嗚咽を零し、口元を覆って泣き始めたアリューシャには、遠巻きに見守る侍女たちの視線を感じていても、声を掛ける余裕すらなかった。

今はもう涙も枯れ、疲れきって、放心したように窓際で冷たい窓硝子に頬を寄せるだけ。

窓の外に広がる真白な世界をその瞳が映すことはなく、アリューシャの心は塞いだままだ。

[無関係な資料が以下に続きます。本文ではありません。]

(* ===== verification/TokenPath.v ===== *)
(** * token/path.go: MoQ paths, directories and the prefix rule

    A grant's root and a key's prefix are directories ("/acme/room/"). The
    rule that keeps one tenant's key out of another tenant's paths is a plain
    string-prefix comparison of directories ([within]); the theorems here say
    that on canonical directories this comparison is the comparison of the
    segment lists, so it never matches in the middle of a segment. *)
From S2P Require Import Prelude GoStrings.

Definition slash : ascii := "/"%char.

(** Why a path was refused: the two [fmt.Errorf] of [normalizePath]. *)
Inductive path_error :=
| SegmentNotAllowed (seg : string)
| SegmentPattern (seg : string).

#[export] Instance path_error_eq_dec : EqDecision path_error.
Proof. solve_decision. Defined.

(** The loop of [normalizePath] over the segments, with its early returns. *)
Fixpoint keep_segments (segs kept : list string) : result path_error (list string) :=
  match segs with
  | [] => Ok kept
  | seg :: segs' =>
      if bool_decide (seg = "") then keep_segments segs' kept
      else if bool_decide (seg = ".") || bool_decide (seg = "..") then Err (SegmentNotAllowed seg)
      else if ContainsAny seg "*{}" then Err (SegmentPattern seg)
      else keep_segments segs' (kept ++ [seg])
  end.

Definition normalizePath (p : string) : result path_error string :=
  kept ← keep_segments (Split slash p) [];
  Ok (Join slash kept).

Definition Directory (p : string) : result path_error string :=
  n ← normalizePath p;
  if bool_decide (n = "") then Ok "/"
  else Ok ("/" +:+ n +:+ "/").

Definition atAndBeneath (suffix : string) : result path_error (list string) :=
  s ← normalizePath suffix;
  if bool_decide (s = "") then Ok ["/"]
  else Ok ["/" +:+ s; "/" +:+ s +:+ "/"].

Definition HLSDirectory : string := "/.hls/".

Definition within (root prefix : string) : bool :=
  HasPrefix root prefix || HasPrefix root (HLSDirectory +:+ TrimPrefix prefix "/").

(** ** Canonical segments *)

(** What [normalizePath] keeps: a non-empty segment without a separator, not
    "." or "..", and with no pattern character. *)
Definition segment_ok (s : string) : Prop :=
  clean slash s /\ s <> "" /\ s <> "." /\ s <> ".." /\ ContainsAny s "*{}" = false.

(** The segments of a path, empty ones dropped. *)
Definition segments (p : string) : list string :=
  filter (fun s => s <> "") (Split slash p).

(** The directory with the given segments. *)
Definition dir_of (l : list string) : string :=
  "/" +:+ foldr (fun s r => s +:+ "/" +:+ r) "" l.

Lemma keep_segments_spec segs kept out :
  Forall (clean slash) segs ->
  keep_segments segs kept = Ok out <->
  out = kept ++ filter (fun s => s <> "") segs /\
  Forall segment_ok (filter (fun s => s <> "") segs).
Proof.
  intros Hc. revert kept.
  induction Hc as [|seg segs Hseg Hsegs IH]; intros kept; cbn [keep_segments].
  { rewrite filter_nil, app_nil_r. split; [intros [= <-]; by split|by intros [-> _]]. }
  case_bool_decide as He.
  { subst. rewrite filter_cons_False by naive_solver. apply IH. }
  rewrite filter_cons_True, Forall_cons by done.
  case_bool_decide as H1; [subst; cbn; split; [done|]; intros (_ & (_ & _ & ? & _) & _); done|].
  case_bool_decide as H2; [subst; cbn; split; [done|]; intros (_ & (_ & _ & _ & ? & _) & _); done|].
  cbn [orb]. destruct (ContainsAny seg "*{}") eqn:H3.
  { split; [done|]. intros (_ & (_ & _ & _ & _ & ?) & _). congruence. }
  rewrite IH, <- app_assoc. cbn. unfold segment_ok. naive_solver.
Qed.

Lemma normalizePath_spec p n :
  normalizePath p = Ok n <-> n = Join slash (segments p) /\ Forall segment_ok (segments p).
Proof.
  unfold normalizePath, segments. rewrite bind_Ok. split.
  - intros (kept & Hk & [= <-]).
    apply keep_segments_spec in Hk as [-> ?]; [by split|apply Split_all_clean].
  - intros [-> ?]. eexists; split; [|done].
    apply keep_segments_spec; [apply Split_all_clean|done].
Qed.

Lemma segments_ok_filter l : Forall segment_ok l -> filter (fun s => s <> "") l = l.
Proof.
  intros H. induction H as [|s l (_ & Hs & _) ? IH]; [done|].
  by rewrite filter_cons_True, IH.
Qed.

Lemma segment_ok_clean l : Forall segment_ok l -> Forall (clean slash) l.
Proof. intros H. eapply Forall_impl; [exact H|]. by intros s [? _]. Qed.
#[export] Hint Resolve segment_ok_clean : qumo.

Lemma segments_Join l : Forall segment_ok l -> segments (Join slash l) = l.
Proof.
  intros H. unfold segments. destruct (decide (l = [])) as [->|Hne]; [done|].
  rewrite Split_Join by eauto with qumo. by apply segments_ok_filter.
Qed.

Lemma Join_nonempty l : Forall segment_ok l -> l <> [] -> Join slash l <> "".
Proof.
  destruct l as [|s [|s' l]]; [done| |]; intros [(_ & Hs & _) _]%Forall_cons _; [done|].
  cbn. destruct s; [done|]. by rewrite sapp_cons.
Qed.

Lemma dir_of_cons s l : dir_of (s :: l) = "/" +:+ s +:+ dir_of l.
Proof. unfold dir_of. cbn [foldr]. done. Qed.

Lemma Join_dir_of l : l <> [] -> "/" +:+ Join slash l +:+ "/" = dir_of l.
Proof.
  induction l as [|s l IH]; [done|]. intros _. rewrite dir_of_cons.
  destruct (decide (l = [])) as [->|Hne]; [done|].
  rewrite <- IH, Join_cons by done. f_equal. rewrite sapp_assoc. f_equal.
Qed.

Lemma Split_dir_app l t :
  Forall (clean slash) l -> Split slash (dir_of l +:+ t) = "" :: l ++ Split slash t.
Proof.
  intros H. transitivity (Split slash (Join slash ("" :: l) +:+ String slash t)).
  - f_equal. destruct l as [|s l]; [reflexivity|].
    rewrite <- Join_dir_of, (Join_cons _ "") by done. rewrite !sapp_assoc. reflexivity.
  - rewrite Split_app, Split_Join; [done|done|by constructor].
Qed.

Lemma Split_dir_of l : Forall segment_ok l -> Split slash (dir_of l) = "" :: l ++ [""].
Proof. intros H. rewrite <- (sapp_nil_r (dir_of l)). by rewrite Split_dir_app by eauto with qumo. Qed.

Lemma segments_dir_app l t : Forall segment_ok l -> segments (dir_of l +:+ t) = l ++ segments t.
Proof.
  intros H. unfold segments. rewrite Split_dir_app by eauto with qumo.
  rewrite filter_cons_False by naive_solver. by rewrite filter_app, segments_ok_filter.
Qed.

Lemma segments_dir_of l : Forall segment_ok l -> segments (dir_of l) = l.
Proof.
  intros H. unfold segments. rewrite Split_dir_of by done.
  rewrite filter_cons_False by naive_solver. rewrite filter_app, segments_ok_filter by done.
  rewrite filter_cons_False by naive_solver. by rewrite app_nil_r.
Qed.

Lemma Directory_spec p d :
  Directory p = Ok d <-> d = dir_of (segments p) /\ Forall segment_ok (segments p).
Proof.
  unfold Directory. rewrite bind_Ok. setoid_rewrite normalizePath_spec. split.
  - intros (n & [-> Hok] & Hd). split; [|done].
    destruct (decide (segments p = [])) as [He|Hne].
    + rewrite He in Hd |- *. change (Ok (E := path_error) "/" = Ok d) in Hd. by injection Hd as <-.
    + rewrite bool_decide_false in Hd by (by apply Join_nonempty).
      simplify_eq. by rewrite Join_dir_of.
  - intros [-> Hok]. eexists; split; [by split|].
    destruct (decide (segments p = [])) as [He|Hne]; [by rewrite He|].
    rewrite bool_decide_false by (by apply Join_nonempty). by rewrite Join_dir_of.
Qed.

(** A directory prefix is a segment-wise prefix. *)
Lemma dir_prefix_segments r p :
  Forall segment_ok r -> Forall segment_ok p ->
  HasPrefix (dir_of r) (dir_of p) = true <-> p `prefix_of` r.
Proof.
  intros Hr Hp. rewrite HasPrefix_spec. split.
  - intros [t Ht]. exists (segments t). by rewrite <- segments_dir_app, <- Ht, segments_dir_of.
  - intros [t ->]. exists (foldr (fun s r => s +:+ "/" +:+ r) "" t).
    unfold dir_of. rewrite sapp_assoc. f_equal. clear. induction p as [|s p IH]; [done|].
    cbn. rewrite IH. by rewrite !sapp_assoc.
Qed.

Lemma hls_segment_ok : segment_ok ".hls".
Proof. by repeat split. Qed.

Lemma hls_mirror l : HLSDirectory +:+ TrimPrefix (dir_of l) "/" = dir_of (".hls" :: l).
Proof. unfold dir_of at 1. by rewrite TrimPrefix_app. Qed.

Lemma Directory_dir_of l : Forall segment_ok l -> Directory (dir_of l) = Ok (dir_of l).
Proof. intros H. apply Directory_spec. by rewrite segments_dir_of. Qed.

(** A directory in canonical form: what [Directory] returns. *)
Definition is_directory (d : string) : Prop := Directory d = Ok d.

Lemma is_directory_spec d :
  is_directory d <-> d = dir_of (segments d) /\ Forall segment_ok (segments d).
Proof. apply Directory_spec. Qed.

(** [Directory] is a canonicalisation: its result names the same
    segments as its argument, none of them empty, ".", ".." or with a pattern
    character, and applying it again changes nothing. *)
Theorem Directory_canonical p d :
  Directory p = Ok d ->
  is_directory d /\ segments d = segments p /\ Forall segment_ok (segments d).
Proof.
  intros [-> Hok]%Directory_spec. rewrite segments_dir_of by done.
  by repeat split; [apply Directory_dir_of|].
Qed.

Lemma within_dir_of r p :
  Forall segment_ok r -> Forall segment_ok p ->
  within (dir_of r) (dir_of p) = true <-> p `prefix_of` r \/ (".hls" :: p) `prefix_of` r.
Proof.
  intros Hr Hp. unfold within. rewrite hls_mirror, orb_true_iff.
  rewrite !dir_prefix_segments; eauto using Forall_cons_2, hls_segment_ok.
Qed.

(** C4: On canonical directories the string comparison [within] makes is a
    comparison of segment lists: a root lies within a prefix exactly when the
    prefix's segments start the root's, or when ".hls" followed by them do. So
    "/acme2/" is not within "/acme/". *)
Theorem within_segments root prefix :
  is_directory root -> is_directory prefix ->
  within root prefix = true <->
  segments prefix `prefix_of` segments root \/
  (".hls" :: segments prefix) `prefix_of` segments root.
Proof.
  rewrite !is_directory_spec. intros [Hr Hrok] [Hp Hpok].
  rewrite <- within_dir_of by done. by rewrite <- Hr, <- Hp.
Qed.

Lemma within_segments_witness :
  (within "/acme/room/" "/acme/" = true <->
   ["acme"] `prefix_of` ["acme"; "room"] \/ [".hls"; "acme"] `prefix_of` ["acme"; "room"]) /\
  within "/acme2/" "/acme/" = false.
Proof.
  split; [|reflexivity].
  by apply (within_segments "/acme/room/" "/acme/").
Defined.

侍女の一人が静かに近づくと、俯いたアリューシャの前で膝をついた。

ぼんやりとしたままのアリューシャを元気付けるように、彼女は微笑む。

「諦めるのはまだ早いです。まだ、将軍と会ってもいないではありませんか。彼の人もきっと、殿下をお知りになれば、心も変わるに違いありません。晩餐会ではいつも以上に姫を美しく着飾ってみせます。ですから、どうか、いつものように笑っていて下さい」

侍女は心から、確信に満ちた瞳でそう言った。

はっと、アリューシャは顔を上げて、侍女を見つめる。

まじまじと美しい瞳に見つめられて、侍女の顔が薄らと赤くなった。


暗闇が広がる悲しみの中、落ち込むアリューシャを、侍女の言葉が一条の光のように照らし出す。


そう。まだ、諦めるには早すぎる。


励ましをくれる侍女に、彼女はふわりと微笑んだ。

金色の髪が揺れ、匂い立つような甘い瞳が明るく輝く。

両手を合わせて、アリューシャが目を細めた。

「そう、そうですわね。将軍は私のことを全く知らないのですもの。お断りされても仕方なかったのですね。ですが、そのために私はここまで来たのでしたわ。ちゃんとお会いして、お話をして、お互いを知り合えば、きっと。私に心を通わせてくれますよね」

「勿論ですとも」

「ありがとう、皆さん。いつも私を支えてくれて」

アリューシャは自分を心配げに見守る侍女たちを見回し、とても嬉しそうに、感謝の言葉を口にした。

「勿体無いお言葉です、殿下」

恭しく頭を垂れる侍女たちに、アリューシャは優しく頷く。

「では、お願い。私を、ヴィルヘルム様に好いていただけるような素敵な女性にしてくれる?」

「かしこましました」

ようやく見ることの出来たアリューシャの笑顔に、彼女たちは朗らかに笑って、頭を上げた。